Segment Open

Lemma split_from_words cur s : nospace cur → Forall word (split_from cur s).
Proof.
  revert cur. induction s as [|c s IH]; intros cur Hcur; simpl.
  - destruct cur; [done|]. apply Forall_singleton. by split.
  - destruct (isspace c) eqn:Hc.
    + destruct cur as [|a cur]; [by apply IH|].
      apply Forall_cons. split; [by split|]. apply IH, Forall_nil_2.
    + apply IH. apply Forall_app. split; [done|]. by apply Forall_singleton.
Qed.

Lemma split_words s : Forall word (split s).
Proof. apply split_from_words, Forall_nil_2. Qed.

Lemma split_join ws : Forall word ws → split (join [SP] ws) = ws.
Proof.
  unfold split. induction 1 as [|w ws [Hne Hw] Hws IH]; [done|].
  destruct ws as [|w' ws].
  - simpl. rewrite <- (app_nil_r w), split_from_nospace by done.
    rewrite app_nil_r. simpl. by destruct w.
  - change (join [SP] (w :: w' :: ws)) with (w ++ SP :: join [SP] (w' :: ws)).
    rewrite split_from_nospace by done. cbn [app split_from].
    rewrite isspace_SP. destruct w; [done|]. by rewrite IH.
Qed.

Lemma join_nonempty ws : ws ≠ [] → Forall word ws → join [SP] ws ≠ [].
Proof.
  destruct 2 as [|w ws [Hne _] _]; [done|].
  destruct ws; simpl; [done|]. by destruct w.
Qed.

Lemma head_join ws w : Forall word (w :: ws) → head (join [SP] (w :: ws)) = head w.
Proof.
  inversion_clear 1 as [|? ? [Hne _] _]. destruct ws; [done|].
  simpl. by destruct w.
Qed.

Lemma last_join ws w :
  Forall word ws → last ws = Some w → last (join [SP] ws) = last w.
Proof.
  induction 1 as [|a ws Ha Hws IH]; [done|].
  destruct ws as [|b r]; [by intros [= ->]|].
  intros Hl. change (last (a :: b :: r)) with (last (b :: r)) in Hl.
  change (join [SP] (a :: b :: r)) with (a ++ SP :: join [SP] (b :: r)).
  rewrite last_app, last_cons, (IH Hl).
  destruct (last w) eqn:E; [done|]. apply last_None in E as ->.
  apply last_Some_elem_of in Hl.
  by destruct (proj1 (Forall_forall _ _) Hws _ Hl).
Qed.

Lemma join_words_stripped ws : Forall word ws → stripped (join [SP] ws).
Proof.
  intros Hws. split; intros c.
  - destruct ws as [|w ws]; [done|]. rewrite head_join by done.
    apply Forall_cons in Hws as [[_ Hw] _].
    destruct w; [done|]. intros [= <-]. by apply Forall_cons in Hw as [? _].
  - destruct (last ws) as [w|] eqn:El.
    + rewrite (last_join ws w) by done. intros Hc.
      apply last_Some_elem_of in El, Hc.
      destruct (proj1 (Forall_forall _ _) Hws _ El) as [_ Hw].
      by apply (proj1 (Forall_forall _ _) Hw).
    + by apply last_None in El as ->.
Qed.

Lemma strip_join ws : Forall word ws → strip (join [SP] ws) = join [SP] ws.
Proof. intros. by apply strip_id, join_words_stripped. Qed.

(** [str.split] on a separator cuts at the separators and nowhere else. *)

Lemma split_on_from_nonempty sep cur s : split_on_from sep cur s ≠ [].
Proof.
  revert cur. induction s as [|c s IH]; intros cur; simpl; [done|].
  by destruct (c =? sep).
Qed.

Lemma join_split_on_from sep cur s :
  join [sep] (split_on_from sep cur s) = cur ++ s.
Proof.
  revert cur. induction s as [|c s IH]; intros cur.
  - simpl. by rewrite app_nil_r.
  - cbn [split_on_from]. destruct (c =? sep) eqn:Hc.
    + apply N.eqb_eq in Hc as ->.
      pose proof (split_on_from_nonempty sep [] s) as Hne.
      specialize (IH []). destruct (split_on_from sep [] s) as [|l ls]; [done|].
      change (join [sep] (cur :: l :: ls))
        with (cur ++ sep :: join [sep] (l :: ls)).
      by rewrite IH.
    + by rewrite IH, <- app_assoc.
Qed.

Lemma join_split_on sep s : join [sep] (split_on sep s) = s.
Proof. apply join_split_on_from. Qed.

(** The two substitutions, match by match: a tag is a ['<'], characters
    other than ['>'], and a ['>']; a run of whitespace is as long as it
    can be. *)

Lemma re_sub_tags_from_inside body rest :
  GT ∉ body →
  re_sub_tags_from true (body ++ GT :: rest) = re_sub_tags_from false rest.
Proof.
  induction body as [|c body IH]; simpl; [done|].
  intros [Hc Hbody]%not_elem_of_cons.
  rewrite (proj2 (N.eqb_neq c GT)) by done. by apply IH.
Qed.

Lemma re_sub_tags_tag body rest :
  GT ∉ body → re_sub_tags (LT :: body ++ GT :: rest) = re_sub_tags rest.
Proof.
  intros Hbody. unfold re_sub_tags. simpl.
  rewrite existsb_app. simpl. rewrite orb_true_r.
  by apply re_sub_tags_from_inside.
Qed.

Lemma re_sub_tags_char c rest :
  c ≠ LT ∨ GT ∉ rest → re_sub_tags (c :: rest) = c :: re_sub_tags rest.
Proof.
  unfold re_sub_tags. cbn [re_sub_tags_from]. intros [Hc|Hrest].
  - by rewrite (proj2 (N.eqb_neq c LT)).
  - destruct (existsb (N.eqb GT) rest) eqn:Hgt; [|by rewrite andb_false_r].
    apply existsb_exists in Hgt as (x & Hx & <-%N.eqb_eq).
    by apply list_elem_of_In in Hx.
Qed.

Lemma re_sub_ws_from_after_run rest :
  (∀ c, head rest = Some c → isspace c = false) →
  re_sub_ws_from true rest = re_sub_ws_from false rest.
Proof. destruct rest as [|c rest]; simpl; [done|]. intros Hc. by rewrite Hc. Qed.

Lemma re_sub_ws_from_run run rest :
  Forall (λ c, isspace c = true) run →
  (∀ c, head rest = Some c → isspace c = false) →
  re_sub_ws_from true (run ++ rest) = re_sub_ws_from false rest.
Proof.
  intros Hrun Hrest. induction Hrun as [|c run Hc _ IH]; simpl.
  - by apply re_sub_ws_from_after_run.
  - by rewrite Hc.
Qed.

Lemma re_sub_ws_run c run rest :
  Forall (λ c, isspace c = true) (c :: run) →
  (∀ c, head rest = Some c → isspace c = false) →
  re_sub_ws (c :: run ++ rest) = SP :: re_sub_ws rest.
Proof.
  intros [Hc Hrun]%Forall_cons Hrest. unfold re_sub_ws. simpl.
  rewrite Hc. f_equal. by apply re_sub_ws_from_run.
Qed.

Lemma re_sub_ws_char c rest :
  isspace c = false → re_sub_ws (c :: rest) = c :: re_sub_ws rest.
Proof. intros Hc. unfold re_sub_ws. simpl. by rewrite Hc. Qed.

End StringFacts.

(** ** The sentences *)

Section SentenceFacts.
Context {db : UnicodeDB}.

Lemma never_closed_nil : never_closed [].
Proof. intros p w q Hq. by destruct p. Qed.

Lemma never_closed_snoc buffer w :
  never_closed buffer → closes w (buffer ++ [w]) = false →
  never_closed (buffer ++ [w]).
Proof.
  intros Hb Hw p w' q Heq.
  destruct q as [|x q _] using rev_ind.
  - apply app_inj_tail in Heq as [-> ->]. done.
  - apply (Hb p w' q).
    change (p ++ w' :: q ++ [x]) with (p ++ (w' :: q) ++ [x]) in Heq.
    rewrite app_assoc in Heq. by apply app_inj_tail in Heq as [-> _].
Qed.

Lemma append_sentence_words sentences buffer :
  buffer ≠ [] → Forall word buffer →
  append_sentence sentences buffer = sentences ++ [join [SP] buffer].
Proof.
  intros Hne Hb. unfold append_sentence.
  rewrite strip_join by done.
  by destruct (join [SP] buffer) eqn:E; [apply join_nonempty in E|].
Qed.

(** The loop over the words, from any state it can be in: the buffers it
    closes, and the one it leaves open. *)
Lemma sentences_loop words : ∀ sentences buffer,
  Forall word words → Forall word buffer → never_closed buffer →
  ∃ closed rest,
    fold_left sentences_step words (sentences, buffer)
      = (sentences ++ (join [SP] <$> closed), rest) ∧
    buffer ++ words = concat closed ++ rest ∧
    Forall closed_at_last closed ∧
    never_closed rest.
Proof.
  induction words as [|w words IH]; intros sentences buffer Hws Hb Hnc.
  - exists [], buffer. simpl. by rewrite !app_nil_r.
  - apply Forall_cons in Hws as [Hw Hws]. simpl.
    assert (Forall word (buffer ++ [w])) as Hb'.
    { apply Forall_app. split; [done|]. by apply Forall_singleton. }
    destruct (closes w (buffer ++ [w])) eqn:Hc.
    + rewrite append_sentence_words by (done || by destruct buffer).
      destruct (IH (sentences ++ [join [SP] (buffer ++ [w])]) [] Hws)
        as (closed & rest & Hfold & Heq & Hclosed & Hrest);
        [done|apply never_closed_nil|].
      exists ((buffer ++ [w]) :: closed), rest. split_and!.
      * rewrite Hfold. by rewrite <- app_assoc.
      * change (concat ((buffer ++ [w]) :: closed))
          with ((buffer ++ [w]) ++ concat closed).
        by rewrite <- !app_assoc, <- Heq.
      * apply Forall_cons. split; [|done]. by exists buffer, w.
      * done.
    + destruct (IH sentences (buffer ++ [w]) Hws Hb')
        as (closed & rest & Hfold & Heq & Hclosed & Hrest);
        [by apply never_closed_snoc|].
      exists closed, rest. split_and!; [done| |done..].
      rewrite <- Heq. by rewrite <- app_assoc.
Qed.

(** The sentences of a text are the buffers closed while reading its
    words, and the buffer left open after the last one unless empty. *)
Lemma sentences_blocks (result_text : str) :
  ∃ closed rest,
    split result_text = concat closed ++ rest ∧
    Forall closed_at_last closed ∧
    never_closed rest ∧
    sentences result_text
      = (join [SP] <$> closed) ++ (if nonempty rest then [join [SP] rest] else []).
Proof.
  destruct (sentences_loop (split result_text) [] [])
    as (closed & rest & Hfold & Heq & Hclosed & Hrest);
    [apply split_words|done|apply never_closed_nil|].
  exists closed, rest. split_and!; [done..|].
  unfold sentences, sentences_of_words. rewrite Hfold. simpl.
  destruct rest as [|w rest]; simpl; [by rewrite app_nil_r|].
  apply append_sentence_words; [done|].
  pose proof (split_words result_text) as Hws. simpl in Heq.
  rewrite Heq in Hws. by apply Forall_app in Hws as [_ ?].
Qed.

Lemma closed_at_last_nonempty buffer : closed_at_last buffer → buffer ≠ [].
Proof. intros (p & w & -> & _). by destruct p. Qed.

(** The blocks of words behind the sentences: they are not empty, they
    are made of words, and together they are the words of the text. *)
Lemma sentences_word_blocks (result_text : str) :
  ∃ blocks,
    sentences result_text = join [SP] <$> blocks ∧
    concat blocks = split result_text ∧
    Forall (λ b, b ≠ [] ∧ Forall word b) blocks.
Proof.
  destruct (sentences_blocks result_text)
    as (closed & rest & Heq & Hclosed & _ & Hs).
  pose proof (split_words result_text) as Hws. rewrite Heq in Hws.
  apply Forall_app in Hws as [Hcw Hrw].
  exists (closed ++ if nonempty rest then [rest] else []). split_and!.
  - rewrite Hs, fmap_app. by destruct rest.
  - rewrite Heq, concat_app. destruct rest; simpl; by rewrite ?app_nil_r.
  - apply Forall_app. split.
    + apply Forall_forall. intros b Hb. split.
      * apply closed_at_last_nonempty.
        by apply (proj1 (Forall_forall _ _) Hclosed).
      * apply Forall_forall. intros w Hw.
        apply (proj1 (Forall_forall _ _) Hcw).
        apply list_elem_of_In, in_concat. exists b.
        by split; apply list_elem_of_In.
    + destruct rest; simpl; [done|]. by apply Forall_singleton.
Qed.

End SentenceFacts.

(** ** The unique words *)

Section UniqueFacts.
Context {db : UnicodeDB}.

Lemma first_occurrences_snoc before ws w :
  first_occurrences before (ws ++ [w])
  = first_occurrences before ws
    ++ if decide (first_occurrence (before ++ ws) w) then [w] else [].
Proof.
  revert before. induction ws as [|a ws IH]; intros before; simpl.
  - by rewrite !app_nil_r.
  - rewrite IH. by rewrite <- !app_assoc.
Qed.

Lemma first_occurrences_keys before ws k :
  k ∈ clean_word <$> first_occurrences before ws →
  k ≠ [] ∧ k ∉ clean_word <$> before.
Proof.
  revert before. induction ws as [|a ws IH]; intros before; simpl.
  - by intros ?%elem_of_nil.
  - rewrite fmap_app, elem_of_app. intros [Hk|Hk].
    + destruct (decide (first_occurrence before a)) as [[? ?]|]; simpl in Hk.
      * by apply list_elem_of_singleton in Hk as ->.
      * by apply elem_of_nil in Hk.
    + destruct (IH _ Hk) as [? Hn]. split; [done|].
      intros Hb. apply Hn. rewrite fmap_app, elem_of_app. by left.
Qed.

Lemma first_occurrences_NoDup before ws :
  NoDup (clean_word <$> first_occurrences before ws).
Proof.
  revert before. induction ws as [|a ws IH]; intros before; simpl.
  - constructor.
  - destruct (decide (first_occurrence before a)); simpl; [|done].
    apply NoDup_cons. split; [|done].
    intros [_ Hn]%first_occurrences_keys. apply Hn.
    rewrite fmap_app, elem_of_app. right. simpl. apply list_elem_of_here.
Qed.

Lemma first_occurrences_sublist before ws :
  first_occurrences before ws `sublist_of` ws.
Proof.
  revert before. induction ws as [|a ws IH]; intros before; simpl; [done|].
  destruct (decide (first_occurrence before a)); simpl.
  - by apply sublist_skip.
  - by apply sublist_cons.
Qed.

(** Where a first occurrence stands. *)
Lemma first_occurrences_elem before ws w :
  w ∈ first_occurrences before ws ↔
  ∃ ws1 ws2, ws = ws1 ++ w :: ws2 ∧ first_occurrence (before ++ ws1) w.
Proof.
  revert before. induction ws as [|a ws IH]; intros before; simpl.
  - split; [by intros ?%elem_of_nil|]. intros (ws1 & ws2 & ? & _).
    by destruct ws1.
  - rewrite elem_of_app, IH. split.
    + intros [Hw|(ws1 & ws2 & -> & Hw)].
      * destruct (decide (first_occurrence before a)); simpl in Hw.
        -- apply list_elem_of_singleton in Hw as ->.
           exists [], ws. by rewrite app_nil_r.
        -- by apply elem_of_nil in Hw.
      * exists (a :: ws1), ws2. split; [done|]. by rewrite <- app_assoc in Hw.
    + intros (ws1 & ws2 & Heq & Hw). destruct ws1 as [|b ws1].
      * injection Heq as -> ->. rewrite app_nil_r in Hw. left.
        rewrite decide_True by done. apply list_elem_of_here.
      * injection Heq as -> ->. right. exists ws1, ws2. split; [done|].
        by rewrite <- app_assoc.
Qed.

Segment Closed
Segment Open

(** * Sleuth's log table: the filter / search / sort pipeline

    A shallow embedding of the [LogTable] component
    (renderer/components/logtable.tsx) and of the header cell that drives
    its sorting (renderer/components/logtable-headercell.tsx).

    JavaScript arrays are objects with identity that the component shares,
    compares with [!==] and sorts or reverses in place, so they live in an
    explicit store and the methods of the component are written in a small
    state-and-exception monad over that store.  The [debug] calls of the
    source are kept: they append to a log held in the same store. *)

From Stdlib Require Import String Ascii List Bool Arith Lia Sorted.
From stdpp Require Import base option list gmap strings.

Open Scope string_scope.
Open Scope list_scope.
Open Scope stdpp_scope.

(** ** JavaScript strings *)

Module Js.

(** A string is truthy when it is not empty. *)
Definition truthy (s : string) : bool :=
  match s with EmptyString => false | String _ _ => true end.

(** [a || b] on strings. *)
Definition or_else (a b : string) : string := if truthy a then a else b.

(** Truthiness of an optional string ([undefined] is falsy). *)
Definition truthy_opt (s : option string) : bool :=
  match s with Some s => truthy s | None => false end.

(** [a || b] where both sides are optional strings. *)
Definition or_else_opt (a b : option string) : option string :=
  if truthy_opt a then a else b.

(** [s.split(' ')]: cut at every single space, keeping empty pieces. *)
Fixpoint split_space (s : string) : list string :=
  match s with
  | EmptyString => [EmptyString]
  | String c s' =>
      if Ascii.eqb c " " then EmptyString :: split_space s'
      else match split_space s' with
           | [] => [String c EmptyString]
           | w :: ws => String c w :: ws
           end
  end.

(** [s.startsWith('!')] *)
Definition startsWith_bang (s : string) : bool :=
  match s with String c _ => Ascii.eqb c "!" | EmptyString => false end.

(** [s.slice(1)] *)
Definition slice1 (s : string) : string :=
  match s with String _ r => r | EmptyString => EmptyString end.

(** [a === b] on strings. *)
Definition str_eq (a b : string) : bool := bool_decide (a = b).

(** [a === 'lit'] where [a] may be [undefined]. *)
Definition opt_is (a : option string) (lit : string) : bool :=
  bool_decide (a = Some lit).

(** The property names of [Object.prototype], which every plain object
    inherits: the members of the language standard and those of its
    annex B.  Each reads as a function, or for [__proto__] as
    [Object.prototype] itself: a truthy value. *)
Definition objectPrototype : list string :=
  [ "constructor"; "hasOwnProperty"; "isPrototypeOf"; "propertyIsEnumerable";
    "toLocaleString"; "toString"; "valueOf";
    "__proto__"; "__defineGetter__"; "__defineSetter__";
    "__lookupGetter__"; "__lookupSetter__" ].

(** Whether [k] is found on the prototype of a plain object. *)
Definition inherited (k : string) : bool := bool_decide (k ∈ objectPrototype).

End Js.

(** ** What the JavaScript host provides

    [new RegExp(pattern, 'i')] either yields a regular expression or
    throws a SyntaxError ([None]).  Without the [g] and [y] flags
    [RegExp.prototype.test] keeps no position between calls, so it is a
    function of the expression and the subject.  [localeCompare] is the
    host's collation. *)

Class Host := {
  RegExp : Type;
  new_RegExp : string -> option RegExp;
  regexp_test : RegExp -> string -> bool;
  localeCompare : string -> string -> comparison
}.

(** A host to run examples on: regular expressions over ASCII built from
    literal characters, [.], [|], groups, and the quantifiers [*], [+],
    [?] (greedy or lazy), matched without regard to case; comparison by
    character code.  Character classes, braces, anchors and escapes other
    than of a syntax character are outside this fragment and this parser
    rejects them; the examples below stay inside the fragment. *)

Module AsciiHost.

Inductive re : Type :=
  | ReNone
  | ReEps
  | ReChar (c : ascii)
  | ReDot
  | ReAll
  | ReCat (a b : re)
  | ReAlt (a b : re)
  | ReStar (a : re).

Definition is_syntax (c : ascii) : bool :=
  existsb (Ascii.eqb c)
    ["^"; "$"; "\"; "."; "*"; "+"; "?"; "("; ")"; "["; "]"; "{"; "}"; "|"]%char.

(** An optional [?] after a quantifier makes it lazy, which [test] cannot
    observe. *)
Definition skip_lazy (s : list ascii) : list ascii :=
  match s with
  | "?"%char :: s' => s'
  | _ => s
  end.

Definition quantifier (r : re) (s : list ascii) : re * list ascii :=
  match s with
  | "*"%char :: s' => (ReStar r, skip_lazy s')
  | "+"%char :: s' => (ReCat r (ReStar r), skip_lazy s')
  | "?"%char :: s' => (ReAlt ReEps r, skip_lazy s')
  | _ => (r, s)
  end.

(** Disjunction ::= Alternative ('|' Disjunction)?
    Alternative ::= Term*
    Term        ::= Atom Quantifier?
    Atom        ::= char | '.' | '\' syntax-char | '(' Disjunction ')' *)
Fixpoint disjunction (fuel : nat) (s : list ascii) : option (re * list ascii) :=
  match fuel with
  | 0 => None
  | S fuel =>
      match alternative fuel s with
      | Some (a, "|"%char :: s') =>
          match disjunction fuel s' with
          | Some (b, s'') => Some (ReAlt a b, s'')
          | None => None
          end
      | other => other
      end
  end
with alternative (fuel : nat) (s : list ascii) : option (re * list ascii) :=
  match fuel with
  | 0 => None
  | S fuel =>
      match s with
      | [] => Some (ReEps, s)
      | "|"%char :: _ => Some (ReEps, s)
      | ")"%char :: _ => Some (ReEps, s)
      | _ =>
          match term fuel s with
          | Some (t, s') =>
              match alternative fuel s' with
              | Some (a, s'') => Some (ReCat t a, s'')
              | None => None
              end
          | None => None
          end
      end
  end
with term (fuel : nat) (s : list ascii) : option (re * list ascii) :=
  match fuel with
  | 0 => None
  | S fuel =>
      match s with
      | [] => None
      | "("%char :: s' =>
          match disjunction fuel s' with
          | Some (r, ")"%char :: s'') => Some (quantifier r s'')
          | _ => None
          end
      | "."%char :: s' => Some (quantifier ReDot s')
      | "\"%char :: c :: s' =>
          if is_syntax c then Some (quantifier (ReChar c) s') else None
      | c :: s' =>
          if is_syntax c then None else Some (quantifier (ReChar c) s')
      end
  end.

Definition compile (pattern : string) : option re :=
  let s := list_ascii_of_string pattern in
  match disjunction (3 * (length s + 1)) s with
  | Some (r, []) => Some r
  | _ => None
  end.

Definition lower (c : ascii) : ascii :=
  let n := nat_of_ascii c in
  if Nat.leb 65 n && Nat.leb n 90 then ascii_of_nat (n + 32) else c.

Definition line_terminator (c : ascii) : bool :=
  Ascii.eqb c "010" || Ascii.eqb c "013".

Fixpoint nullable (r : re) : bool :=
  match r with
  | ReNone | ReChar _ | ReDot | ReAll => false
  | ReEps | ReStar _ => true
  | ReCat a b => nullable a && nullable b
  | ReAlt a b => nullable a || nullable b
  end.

Segment Closed

▸ Task: From the listing above, pick out each line where the word "ReAll" appears.

▸ Response:
  | ReAll
  | ReNone | ReChar _ | ReDot | ReAll => false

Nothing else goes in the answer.